_Exercise directions_
Give back an exact copy of the lines in the records below, from the line that has "Local Open Scope Z_scope." through the line that has "identity and [truth]", and nothing besides.

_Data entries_
*** Begin section ***

(** * Verification of the multi-agent orchestration core

  Shallow embedding of the Python sources under [core/]:
  - [core/message_bus/message_bus.py]       (module [MessageBus])
  - [core/workflow_safety.py]               (module [WorkflowSafety])
  - [core/agent_orchestrator/...]           (module [Orchestrator])
  - [core/workflow_engine/workflow_engine.py] (module [WorkflowEngine])

  Python objects that are mutated in place are modelled by explicit state
  passing; a Python call that may raise returns a [Res]. *)

From Stdlib Require Import ZArith Lia PrimFloat Ascii.
From stdpp Require Import base option list gmap strings pretty.

Set Warnings "-register-all".
Local Open Scope string_scope.
Local Open Scope Z_scope.
Local Open Scope list_scope.

(** ** Python values, exceptions and results *)

Module Py.

(** The built-in exception classes that the modelled code raises or meets. *)
Inductive ExcType : Type :=
| TypeError
| ValueError
| RuntimeError
| KeyError
| IndexError
| TimeoutError
| QueueEmpty
| OtherException (cls : string).

(** An exception instance: its class and [str(e)]. *)
Record PyExc : Type := mkExc { exc_type : ExcType; exc_str : string }.

(** Outcome of a call: a returned value or a raised exception. *)
Inductive Res (A : Type) : Type :=
| Ok (a : A)
| Raise (e : PyExc).
Arguments Ok {A} a.
Arguments Raise {A} e.

Definition is_ok {A} (r : Res A) : bool :=
  match r with Ok _ => true | Raise _ => false end.

Definition raises_type {A} (r : Res A) (t : ExcType) : Prop :=
  match r with Ok _ => False | Raise e => exc_type e = t end.

(** JSON-like Python data, floats as IEEE binary64, plus opaque objects.
    [VObj oid truth] is an instance of a user class: [oid] stands for its
    identity and [truth] for what [bool(obj)] does ([None]: [__bool__]
    raises). Dictionaries keep insertion order, as Python's do. *)
Inductive PyValue : Type :=
| VNone
| VBool (b : bool)
| VInt (z : Z)
| VFloat (f : float)
| VStr (s : string)
| VList (l : list PyValue)
| VDict (d : list (string * PyValue))
| VObj (oid : nat) (truth : option bool).

Definition Dict : Type := list (string * PyValue).

(** [d.get(k)] / [k in d] *)
Fixpoint dict_get (d : Dict) (k : string) : option PyValue :=
  match d with
  | [] => None
  | (k', v) :: d' => if String.eqb k k' then Some v else dict_get d' k
  end.

(** [d[k] = v]: overwrite in place, or append a new key at the end. *)
Fixpoint dict_set (d : Dict) (k : string) (v : PyValue) : Dict :=
  match d with
  | [] => [(k, v)]
  | (k', v') :: d' =>
      if String.eqb k k' then (k', v) :: d' else (k', v') :: dict_set d' k v
  end.

Definition dict_keys (d : Dict) : list string := map fst d.

(** [bool(v)]; raises only for an object whose [__bool__] raises. *)
Definition py_bool (v : PyValue) : Res bool :=
  match v with
  | VNone => Ok false
  | VBool b => Ok b
  | VInt z => Ok (negb (Z.eqb z 0))
  | VFloat f => Ok (negb (PrimFloat.eqb f PrimFloat.zero))
  | VStr s => Ok (negb (String.eqb s EmptyString))
  | VList l => Ok (match l with [] => false | _ => true end)
  | VDict d => Ok (match d with [] => false | _ => true end)
  | VObj _ (Some b) => Ok b
  | VObj _ None => Raise (mkExc ValueError "truth value is ambiguous")
  end.

End Py.
Import Py.

(** ** core/message_bus/message_bus.py *)

Module MessageBus.

(** [class Message]. [obj_id] is the identity of the Python object (what
    the default [__eq__] compares); time is a reading of [time.time()]. *)
Record Message : Type := mkMessage {
  obj_id : nat;
  message_type : string;
  sender : string;
  receiver : option string;
  payload : PyValue;
  correlation_id : string;
  priority : Z;
  timestamp : Z;
  ttl : Z
}.

(** [Message.is_expired], with [now] the value of [time.time()]. *)
Definition is_expired (now : Z) (m : Message) : bool :=
  Z.ltb (ttl m) (now - timestamp m).

(** A queue entry is the tuple [(-message.priority, message)]. *)
Definition Entry : Type := (Z * Message)%type.

(** [a < b] on two such tuples. Python compares the first components; when
    they are equal it goes on to the messages: the same object makes the
    tuples equal, two different [Message] objects are compared with [<],
    which [Message] does not define. *)
Definition entry_lt (a b : Entry) : Res bool :=
  if Z.eqb (fst a) (fst b) then
    if Nat.eqb (obj_id (snd a)) (obj_id (snd b)) then Ok false
    else Raise (mkExc TypeError
           "'<' not supported between instances of 'Message' and 'Message'")
  else Ok (Z.ltb (fst a) (fst b)).

(** *** heapq, as used by [queue.PriorityQueue]

    The list is mutated in place, so each operation returns the list as it
    is left, also when a comparison raises. *)

Definition swap (heap : list Entry) (i j : nat) : list Entry :=
  match heap !! i, heap !! j with
  | Some x, Some y => <[i:=y]> (<[j:=x]> heap)
  | _, _ => heap
  end.

(** [_siftdown(heap, startpos, pos)]; [fuel] bounds the loop, [pos] itself
    is always enough as [parentpos < pos]. *)
Fixpoint siftdown (fuel : nat) (heap : list Entry) (startpos pos : nat)
  : list Entry * Res unit :=
  match fuel with
  | O => (heap, Ok tt)
  | S fuel' =>
      if Nat.ltb startpos pos then
        let parentpos := ((pos - 1) / 2)%nat in
        match heap !! pos, heap !! parentpos with
        | Some newitem, Some parent =>
            match entry_lt newitem parent with
            | Raise e => (heap, Raise e)
            | Ok false => (heap, Ok tt)
            | Ok true => siftdown fuel' (swap heap parentpos pos) startpos parentpos
            end
        | _, _ => (heap, Raise (mkExc IndexError "index out of range"))
        end
      else (heap, Ok tt)
  end.

(** [heapq.heappush(heap, item)] *)
Definition heappush (heap : list Entry) (item : Entry) : list Entry * Res unit :=
  let heap1 := heap ++ [item] in
  siftdown (length heap1) heap1 0%nat (length heap1 - 1)%nat.

(** [_siftup(heap, pos)]: bubble the smaller child up until a leaf, then
    sift the moved item down from there. *)
Fixpoint siftup_loop (fuel : nat) (heap : list Entry) (startpos pos : nat)
  : list Entry * Res unit :=
  let endpos := length heap in
  match fuel with
  | O => siftdown (S pos) heap startpos pos
  | S fuel' =>
      if Nat.ltb pos (endpos / 2)%nat then
        let childpos := (2 * pos + 1)%nat in
        let pick : Res nat :=
          if Nat.ltb (childpos + 1)%nat endpos then
            match heap !! childpos, heap !! (childpos + 1)%nat with
            | Some a, Some b =>
                match entry_lt a b with
                | Raise e => Raise e
                | Ok true => Ok childpos
                | Ok false => Ok (childpos + 1)%nat
                end
            | _, _ => Raise (mkExc IndexError "index out of range")
            end
          else Ok childpos in
        match pick with
        | Raise e => (heap, Raise e)
        | Ok c => siftup_loop fuel' (swap heap c pos) startpos c
        end
      else siftdown (S pos) heap startpos pos
  end.

Definition siftup (heap : list Entry) (pos : nat) : list Entry * Res unit :=
  siftup_loop (length heap) heap pos pos.

(** [heapq.heappop(heap)] *)
Definition heappop (heap : list Entry) : list Entry * Res Entry :=
  match last heap with
  | None => (heap, Raise (mkExc IndexError "index out of range"))
  | Some lastelt =>
      let heap1 := removelast heap in
      match heap1 with
      | [] => (heap1, Ok lastelt)
      | returnitem :: _ =>
          let '(heap2, r) := siftup (<[0%nat:=lastelt]> heap1) 0%nat in
          match r with
          | Ok _ => (heap2, Ok returnitem)
          | Raise e => (heap2, Raise e)
          end
      end
  end.

(** *** The bus *)

(** A subscriber callback is opaque to the bus: applied to a message it
    returns ([None]) or raises ([Some text], the text of the exception). *)
Definition Callback : Type := Message -> option string.

(** [self.stats] *)
Record Stats : Type := mkStats {
  messages_sent : Z;
  messages_received : Z;
  messages_expired : Z;
  subscribers_count : Z
}.

(** [class MessageBus]. [message_queue] is the heap list inside the
    [PriorityQueue]; [response_futures] maps a correlation id to a future
    object and [futures] holds these objects ([Some v]: done, result [v]). *)
Record Bus : Type := mkBus {
  subscribers : gmap string (list (string * Callback));
  message_queue : list Entry;
  response_futures : gmap string nat;
  futures : gmap nat (option PyValue);
  running : bool;
  stats : Stats
}.

Definition new_bus : Bus :=
  mkBus ∅ [] ∅ ∅ false (mkStats 0 0 0 0).

Definition set_queue (bus : Bus) (q : list Entry) : Bus :=
  mkBus (subscribers bus) q (response_futures bus) (futures bus)
        (running bus) (stats bus).

Definition set_stats (bus : Bus) (st : Stats) : Bus :=
  mkBus (subscribers bus) (message_queue bus) (response_futures bus)
        (futures bus) (running bus) st.

Definition set_subscribers (bus : Bus)
    (subs : gmap string (list (string * Callback))) : Bus :=
  mkBus subs (message_queue bus) (response_futures bus) (futures bus)
        (running bus) (stats bus).

Definition incr_sent (st : Stats) : Stats :=
  mkStats (messages_sent st + 1) (messages_received st)
          (messages_expired st) (subscribers_count st).

Definition incr_received (st : Stats) : Stats :=
  mkStats (messages_sent st) (messages_received st + 1)
          (messages_expired st) (subscribers_count st).

Definition incr_expired (st : Stats) : Stats :=
  mkStats (messages_sent st) (messages_received st)
          (messages_expired st + 1) (subscribers_count st).

(** [MessageBus.publish]; [now] is the clock read by [is_expired]. *)
Definition publish (now : Z) (message : Message) (bus : Bus) : Bus * Res unit :=
  if is_expired now message then
    (set_stats bus (incr_expired (stats bus)), Ok tt)
  else
    let '(q, r) := heappush (message_queue bus) (- priority message, message) in
    match r with
    | Raise e => (set_queue bus q, Raise e)
    | Ok _ =>
        let bus1 := set_queue bus q in
        (set_stats bus1 (incr_sent (stats bus1)), Ok tt)
    end.

(** What the dispatch worker does that can be observed from outside. *)
Inductive Event : Type :=
| Called (subscription_id : string) (m : Message)
| Printed (text : string).

(** [self.subscribers[topic]] on a [defaultdict(list)]: a missing topic is
    created with an empty list. *)
Definition subscribers_getitem (topic : string) (bus : Bus)
  : Bus * list (string * Callback) :=
  match subscribers bus !! topic with
  | Some l => (bus, l)
  | None => (set_subscribers bus (<[topic := []]> (subscribers bus)), [])
  end.

(** The [for subscription_id, callback in ...] loops: every callback is
    called, an exception is printed and the loop goes on. *)
Fixpoint run_callbacks (label : string) (subs : list (string * Callback))
    (message : Message) : list Event :=
  match subs with
  | [] => []
  | (subscription_id, callback) :: rest =>
      Called subscription_id message ::
      match callback message with
      | None => run_callbacks label rest message
      | Some err =>
          Printed (label +:+ subscription_id +:+ ": " +:+ err)
          :: run_callbacks label rest message
      end
  end.

(** [MessageBus._handle_broadcast] *)
Definition handle_broadcast (message : Message) (bus : Bus) : Bus * list Event :=
  let topic := "broadcast." +:+ message_type message in
  let '(bus1, subs) := subscribers_getitem topic bus in
  (bus1, run_callbacks "Error in broadcast callback " subs message).

(** [MessageBus._handle_response] *)
Definition handle_response (message : Message) (bus : Bus) : Bus :=
  match response_futures bus !! correlation_id message with
  | None => bus
  | Some fut =>
      let futs :=
        match futures bus !! fut with
        | Some (Some _) => futures bus
        | _ => <[fut := Some (payload message)]> (futures bus)
        end in
      mkBus (subscribers bus) (message_queue bus)
            (delete (correlation_id message) (response_futures bus))
            futs (running bus) (stats bus)
  end.

(** [MessageBus._handle_direct_message]; an empty receiver is falsy. *)
Definition handle_direct_message (message : Message) (bus : Bus)
  : Bus * list Event :=
  match receiver message with
  | Some r =>
      if String.eqb r EmptyString then handle_broadcast message bus
      else
        let topic := "agent." +:+ r in
        let '(bus1, subs) := subscribers_getitem topic bus in
        (bus1, run_callbacks "Error in direct message callback " subs message)
  | None => handle_broadcast message bus
  end.

(** One turn of the [while self.running] loop of
    [MessageBus._process_messages], with [now] the clock at the expiry
    test. An empty queue makes [get] time out ([queue.Empty]); any other
    exception is printed. *)
Definition process_one (now : Z) (bus : Bus) : Bus * list Event :=
  match message_queue bus with
  | [] => (bus, [])
  | _ :: _ =>
      let '(q, r) := heappop (message_queue bus) in
      let bus1 := set_queue bus q in
      match r with
      | Raise e => (bus1, [Printed ("Error processing message: " +:+ exc_str e)])
      | Ok (_, message) =>
          if is_expired now message then
            (set_stats bus1 (incr_expired (stats bus1)), [])
          else
            let bus2 := set_stats bus1 (incr_received (stats bus1)) in
            if String.eqb (message_type message) "broadcast" then
              handle_broadcast message bus2
            else if String.eqb (message_type message) "response" then
              (handle_response message bus2, [])
            else handle_direct_message message bus2
      end
  end.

*** End section ***

_The answer_
Local Open Scope Z_scope.
Local Open Scope list_scope.

(** ** Python values, exceptions and results *)

Module Py.

(** The built-in exception classes that the modelled code raises or meets. *)
Inductive ExcType : Type :=
| TypeError
| ValueError
| RuntimeError
| KeyError
| IndexError
| TimeoutError
| QueueEmpty
| OtherException (cls : string).

(** An exception instance: its class and [str(e)]. *)
Record PyExc : Type := mkExc { exc_type : ExcType; exc_str : string }.

(** Outcome of a call: a returned value or a raised exception. *)
Inductive Res (A : Type) : Type :=
| Ok (a : A)
| Raise (e : PyExc).
Arguments Ok {A} a.
Arguments Raise {A} e.

Definition is_ok {A} (r : Res A) : bool :=
  match r with Ok _ => true | Raise _ => false end.

Definition raises_type {A} (r : Res A) (t : ExcType) : Prop :=
  match r with Ok _ => False | Raise e => exc_type e = t end.

(** JSON-like Python data, floats as IEEE binary64, plus opaque objects.
    [VObj oid truth] is an instance of a user class: [oid] stands for its
    identity and [truth] for what [bool(obj)] does ([None]: [__bool__]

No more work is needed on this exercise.